** TASK MATERIAL follows **
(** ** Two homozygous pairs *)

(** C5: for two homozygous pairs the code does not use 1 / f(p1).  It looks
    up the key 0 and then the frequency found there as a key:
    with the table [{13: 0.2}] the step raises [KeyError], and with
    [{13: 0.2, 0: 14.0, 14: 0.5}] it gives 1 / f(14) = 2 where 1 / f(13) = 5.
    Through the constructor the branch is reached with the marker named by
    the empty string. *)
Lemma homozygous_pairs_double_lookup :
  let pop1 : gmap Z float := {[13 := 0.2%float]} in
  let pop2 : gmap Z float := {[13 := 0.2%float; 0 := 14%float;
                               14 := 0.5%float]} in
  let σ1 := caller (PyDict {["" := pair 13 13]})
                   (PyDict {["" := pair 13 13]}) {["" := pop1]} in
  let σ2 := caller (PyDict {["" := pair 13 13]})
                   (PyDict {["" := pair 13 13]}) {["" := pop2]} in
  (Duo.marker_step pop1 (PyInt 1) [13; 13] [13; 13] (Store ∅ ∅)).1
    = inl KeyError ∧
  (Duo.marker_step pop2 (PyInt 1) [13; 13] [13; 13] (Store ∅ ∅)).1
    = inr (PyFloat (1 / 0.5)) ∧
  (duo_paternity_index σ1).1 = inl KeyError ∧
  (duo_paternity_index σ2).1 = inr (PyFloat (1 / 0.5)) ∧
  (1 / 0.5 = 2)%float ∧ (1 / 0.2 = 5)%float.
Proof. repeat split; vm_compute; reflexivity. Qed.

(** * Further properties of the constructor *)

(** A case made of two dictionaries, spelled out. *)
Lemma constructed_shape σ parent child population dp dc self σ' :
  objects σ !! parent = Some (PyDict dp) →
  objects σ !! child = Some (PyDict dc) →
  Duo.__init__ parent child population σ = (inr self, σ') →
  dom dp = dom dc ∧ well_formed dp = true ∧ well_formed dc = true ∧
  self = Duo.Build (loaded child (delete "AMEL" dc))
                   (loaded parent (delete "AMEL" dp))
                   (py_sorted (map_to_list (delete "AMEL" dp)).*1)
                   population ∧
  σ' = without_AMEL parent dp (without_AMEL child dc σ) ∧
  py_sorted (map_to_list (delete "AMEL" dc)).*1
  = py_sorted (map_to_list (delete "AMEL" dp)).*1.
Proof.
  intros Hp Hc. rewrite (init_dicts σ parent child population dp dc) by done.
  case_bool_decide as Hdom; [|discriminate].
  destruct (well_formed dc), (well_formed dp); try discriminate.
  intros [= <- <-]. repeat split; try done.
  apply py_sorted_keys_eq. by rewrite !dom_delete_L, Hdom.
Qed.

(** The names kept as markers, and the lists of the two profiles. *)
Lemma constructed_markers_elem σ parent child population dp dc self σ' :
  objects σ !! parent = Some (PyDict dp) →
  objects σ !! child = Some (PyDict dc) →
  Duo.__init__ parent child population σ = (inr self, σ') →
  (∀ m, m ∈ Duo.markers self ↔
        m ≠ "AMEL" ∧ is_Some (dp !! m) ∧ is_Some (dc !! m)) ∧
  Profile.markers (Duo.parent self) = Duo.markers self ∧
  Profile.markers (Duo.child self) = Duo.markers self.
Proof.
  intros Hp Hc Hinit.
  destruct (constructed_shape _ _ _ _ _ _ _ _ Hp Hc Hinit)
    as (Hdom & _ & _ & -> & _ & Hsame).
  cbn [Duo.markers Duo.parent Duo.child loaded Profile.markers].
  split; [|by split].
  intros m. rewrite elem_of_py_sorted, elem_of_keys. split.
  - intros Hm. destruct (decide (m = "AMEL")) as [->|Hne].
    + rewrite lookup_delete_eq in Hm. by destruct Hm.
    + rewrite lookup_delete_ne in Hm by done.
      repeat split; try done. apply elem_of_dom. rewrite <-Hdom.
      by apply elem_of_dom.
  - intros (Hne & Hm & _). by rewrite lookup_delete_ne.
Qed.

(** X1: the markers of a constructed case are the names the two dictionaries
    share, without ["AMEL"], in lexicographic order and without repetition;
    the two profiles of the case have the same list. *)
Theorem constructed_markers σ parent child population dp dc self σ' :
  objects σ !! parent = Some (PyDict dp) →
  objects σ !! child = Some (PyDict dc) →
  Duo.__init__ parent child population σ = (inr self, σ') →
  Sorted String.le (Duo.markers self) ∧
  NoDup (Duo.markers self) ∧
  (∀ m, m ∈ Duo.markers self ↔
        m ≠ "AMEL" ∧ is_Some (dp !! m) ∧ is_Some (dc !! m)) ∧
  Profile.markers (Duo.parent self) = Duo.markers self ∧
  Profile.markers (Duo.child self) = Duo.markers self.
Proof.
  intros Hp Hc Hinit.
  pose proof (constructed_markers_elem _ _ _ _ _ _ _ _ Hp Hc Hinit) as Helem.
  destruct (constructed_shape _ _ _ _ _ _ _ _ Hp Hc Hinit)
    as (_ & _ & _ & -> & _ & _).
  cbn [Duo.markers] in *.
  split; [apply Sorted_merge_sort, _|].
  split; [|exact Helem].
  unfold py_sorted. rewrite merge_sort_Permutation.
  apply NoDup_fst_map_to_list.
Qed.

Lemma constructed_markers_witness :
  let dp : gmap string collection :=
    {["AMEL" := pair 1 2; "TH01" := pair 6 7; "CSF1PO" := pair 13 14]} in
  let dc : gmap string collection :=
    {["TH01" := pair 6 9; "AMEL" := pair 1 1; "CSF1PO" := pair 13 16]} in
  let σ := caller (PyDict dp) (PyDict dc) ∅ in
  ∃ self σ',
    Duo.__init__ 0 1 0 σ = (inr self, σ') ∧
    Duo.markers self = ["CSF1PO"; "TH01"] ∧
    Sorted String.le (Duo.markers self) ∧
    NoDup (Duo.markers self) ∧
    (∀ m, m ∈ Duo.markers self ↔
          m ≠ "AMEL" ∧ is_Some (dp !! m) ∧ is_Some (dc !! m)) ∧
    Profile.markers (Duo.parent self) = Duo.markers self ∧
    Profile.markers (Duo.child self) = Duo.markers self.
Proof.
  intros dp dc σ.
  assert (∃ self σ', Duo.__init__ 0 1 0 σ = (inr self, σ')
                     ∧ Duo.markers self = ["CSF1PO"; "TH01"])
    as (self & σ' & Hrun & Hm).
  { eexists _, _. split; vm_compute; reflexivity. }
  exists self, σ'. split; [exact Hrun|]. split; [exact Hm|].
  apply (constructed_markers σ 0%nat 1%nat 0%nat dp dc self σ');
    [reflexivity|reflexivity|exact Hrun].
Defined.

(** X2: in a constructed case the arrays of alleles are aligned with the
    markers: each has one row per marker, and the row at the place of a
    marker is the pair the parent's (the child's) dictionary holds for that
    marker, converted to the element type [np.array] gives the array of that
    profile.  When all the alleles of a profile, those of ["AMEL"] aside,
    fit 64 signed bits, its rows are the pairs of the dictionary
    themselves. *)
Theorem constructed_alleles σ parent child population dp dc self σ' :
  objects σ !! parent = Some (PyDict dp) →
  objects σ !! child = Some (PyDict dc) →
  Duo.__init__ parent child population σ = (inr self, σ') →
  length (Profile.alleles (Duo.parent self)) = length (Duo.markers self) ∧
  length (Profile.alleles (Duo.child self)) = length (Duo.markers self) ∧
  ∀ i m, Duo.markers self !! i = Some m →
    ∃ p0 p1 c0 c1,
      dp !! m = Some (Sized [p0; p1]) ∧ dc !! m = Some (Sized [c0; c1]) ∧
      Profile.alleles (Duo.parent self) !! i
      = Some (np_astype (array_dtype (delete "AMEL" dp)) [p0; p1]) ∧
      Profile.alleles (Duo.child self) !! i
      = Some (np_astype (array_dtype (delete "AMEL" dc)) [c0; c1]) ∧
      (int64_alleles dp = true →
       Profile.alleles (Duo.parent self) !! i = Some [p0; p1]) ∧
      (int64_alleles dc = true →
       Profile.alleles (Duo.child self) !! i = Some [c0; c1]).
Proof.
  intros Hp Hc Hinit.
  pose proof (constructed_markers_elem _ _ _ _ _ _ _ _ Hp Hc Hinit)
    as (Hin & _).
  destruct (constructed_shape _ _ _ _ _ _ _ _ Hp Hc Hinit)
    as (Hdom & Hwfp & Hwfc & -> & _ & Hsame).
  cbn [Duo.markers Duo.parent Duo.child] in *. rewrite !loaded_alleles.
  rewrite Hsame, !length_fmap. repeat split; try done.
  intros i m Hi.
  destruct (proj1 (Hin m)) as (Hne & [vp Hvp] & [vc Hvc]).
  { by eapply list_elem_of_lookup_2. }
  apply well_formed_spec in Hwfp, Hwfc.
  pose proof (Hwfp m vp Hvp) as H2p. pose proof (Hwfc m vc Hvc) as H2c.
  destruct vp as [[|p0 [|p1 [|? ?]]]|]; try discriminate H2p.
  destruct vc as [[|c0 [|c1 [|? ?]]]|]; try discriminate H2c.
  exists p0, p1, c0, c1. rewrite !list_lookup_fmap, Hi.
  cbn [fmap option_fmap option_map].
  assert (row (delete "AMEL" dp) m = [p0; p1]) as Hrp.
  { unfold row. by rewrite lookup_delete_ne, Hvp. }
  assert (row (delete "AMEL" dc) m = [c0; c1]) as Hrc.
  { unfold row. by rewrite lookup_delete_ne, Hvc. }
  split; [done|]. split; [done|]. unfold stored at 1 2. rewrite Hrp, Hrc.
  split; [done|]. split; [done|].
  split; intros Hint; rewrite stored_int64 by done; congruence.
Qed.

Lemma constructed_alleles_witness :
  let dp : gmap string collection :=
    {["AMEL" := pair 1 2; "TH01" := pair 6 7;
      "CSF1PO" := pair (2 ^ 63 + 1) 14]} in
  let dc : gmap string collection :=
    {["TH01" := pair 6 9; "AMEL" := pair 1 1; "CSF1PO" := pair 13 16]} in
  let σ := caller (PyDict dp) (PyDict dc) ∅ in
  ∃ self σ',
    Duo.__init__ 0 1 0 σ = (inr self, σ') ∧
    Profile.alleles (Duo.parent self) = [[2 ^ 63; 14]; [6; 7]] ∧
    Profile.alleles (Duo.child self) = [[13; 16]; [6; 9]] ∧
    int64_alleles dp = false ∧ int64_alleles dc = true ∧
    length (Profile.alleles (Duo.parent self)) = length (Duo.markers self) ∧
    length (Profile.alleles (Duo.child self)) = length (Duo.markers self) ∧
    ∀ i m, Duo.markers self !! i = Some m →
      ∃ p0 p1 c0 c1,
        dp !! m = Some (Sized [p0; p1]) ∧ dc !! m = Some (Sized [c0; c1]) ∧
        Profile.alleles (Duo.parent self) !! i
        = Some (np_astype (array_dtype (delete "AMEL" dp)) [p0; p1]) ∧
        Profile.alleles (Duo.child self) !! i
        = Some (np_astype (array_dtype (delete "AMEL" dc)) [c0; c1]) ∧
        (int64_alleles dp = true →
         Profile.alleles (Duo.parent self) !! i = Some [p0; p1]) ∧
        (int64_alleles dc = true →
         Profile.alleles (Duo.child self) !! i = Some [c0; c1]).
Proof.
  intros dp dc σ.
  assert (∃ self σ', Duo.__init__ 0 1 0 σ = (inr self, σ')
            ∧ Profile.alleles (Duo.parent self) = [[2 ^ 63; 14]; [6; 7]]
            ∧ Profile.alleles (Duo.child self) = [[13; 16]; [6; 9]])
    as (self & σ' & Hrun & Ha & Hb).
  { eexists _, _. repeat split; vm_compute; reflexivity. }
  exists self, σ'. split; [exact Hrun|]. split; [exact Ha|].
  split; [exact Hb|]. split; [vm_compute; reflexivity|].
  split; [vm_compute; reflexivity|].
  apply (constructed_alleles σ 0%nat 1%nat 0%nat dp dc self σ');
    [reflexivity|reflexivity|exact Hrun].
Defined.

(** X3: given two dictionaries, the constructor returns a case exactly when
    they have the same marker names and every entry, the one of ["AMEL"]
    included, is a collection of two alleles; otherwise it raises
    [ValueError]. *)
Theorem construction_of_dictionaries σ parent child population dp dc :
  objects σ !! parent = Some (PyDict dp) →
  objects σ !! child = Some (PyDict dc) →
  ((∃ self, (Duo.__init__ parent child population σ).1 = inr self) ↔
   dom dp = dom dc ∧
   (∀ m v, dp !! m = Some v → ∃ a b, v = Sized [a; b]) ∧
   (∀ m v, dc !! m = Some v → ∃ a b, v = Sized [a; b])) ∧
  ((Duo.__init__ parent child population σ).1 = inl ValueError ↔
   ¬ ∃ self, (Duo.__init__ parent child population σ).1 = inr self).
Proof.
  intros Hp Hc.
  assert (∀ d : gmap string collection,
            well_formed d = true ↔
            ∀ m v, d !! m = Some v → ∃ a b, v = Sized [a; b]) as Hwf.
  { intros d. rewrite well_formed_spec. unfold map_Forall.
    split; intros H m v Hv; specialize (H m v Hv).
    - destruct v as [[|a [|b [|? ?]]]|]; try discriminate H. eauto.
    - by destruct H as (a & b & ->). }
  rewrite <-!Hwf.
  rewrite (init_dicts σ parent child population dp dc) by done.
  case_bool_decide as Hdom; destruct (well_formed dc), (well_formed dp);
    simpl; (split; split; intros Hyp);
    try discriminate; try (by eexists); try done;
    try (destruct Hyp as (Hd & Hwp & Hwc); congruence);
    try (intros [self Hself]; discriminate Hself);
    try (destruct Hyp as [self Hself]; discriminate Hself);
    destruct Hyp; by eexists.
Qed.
** End of TASK MATERIAL **
THE PROBLEM: Repeat exactly, please, each line from the beginning of the data through the line with "let σ1 := caller" in it, and only those lines.

TASK RESULT:
(** ** Two homozygous pairs *)

(** C5: for two homozygous pairs the code does not use 1 / f(p1).  It looks
    up the key 0 and then the frequency found there as a key:
    with the table [{13: 0.2}] the step raises [KeyError], and with
    [{13: 0.2, 0: 14.0, 14: 0.5}] it gives 1 / f(14) = 2 where 1 / f(13) = 5.
    Through the constructor the branch is reached with the marker named by
    the empty string. *)
Lemma homozygous_pairs_double_lookup :
  let pop1 : gmap Z float := {[13 := 0.2%float]} in
  let pop2 : gmap Z float := {[13 := 0.2%float; 0 := 14%float;
                               14 := 0.5%float]} in
  let σ1 := caller (PyDict {["" := pair 13 13]})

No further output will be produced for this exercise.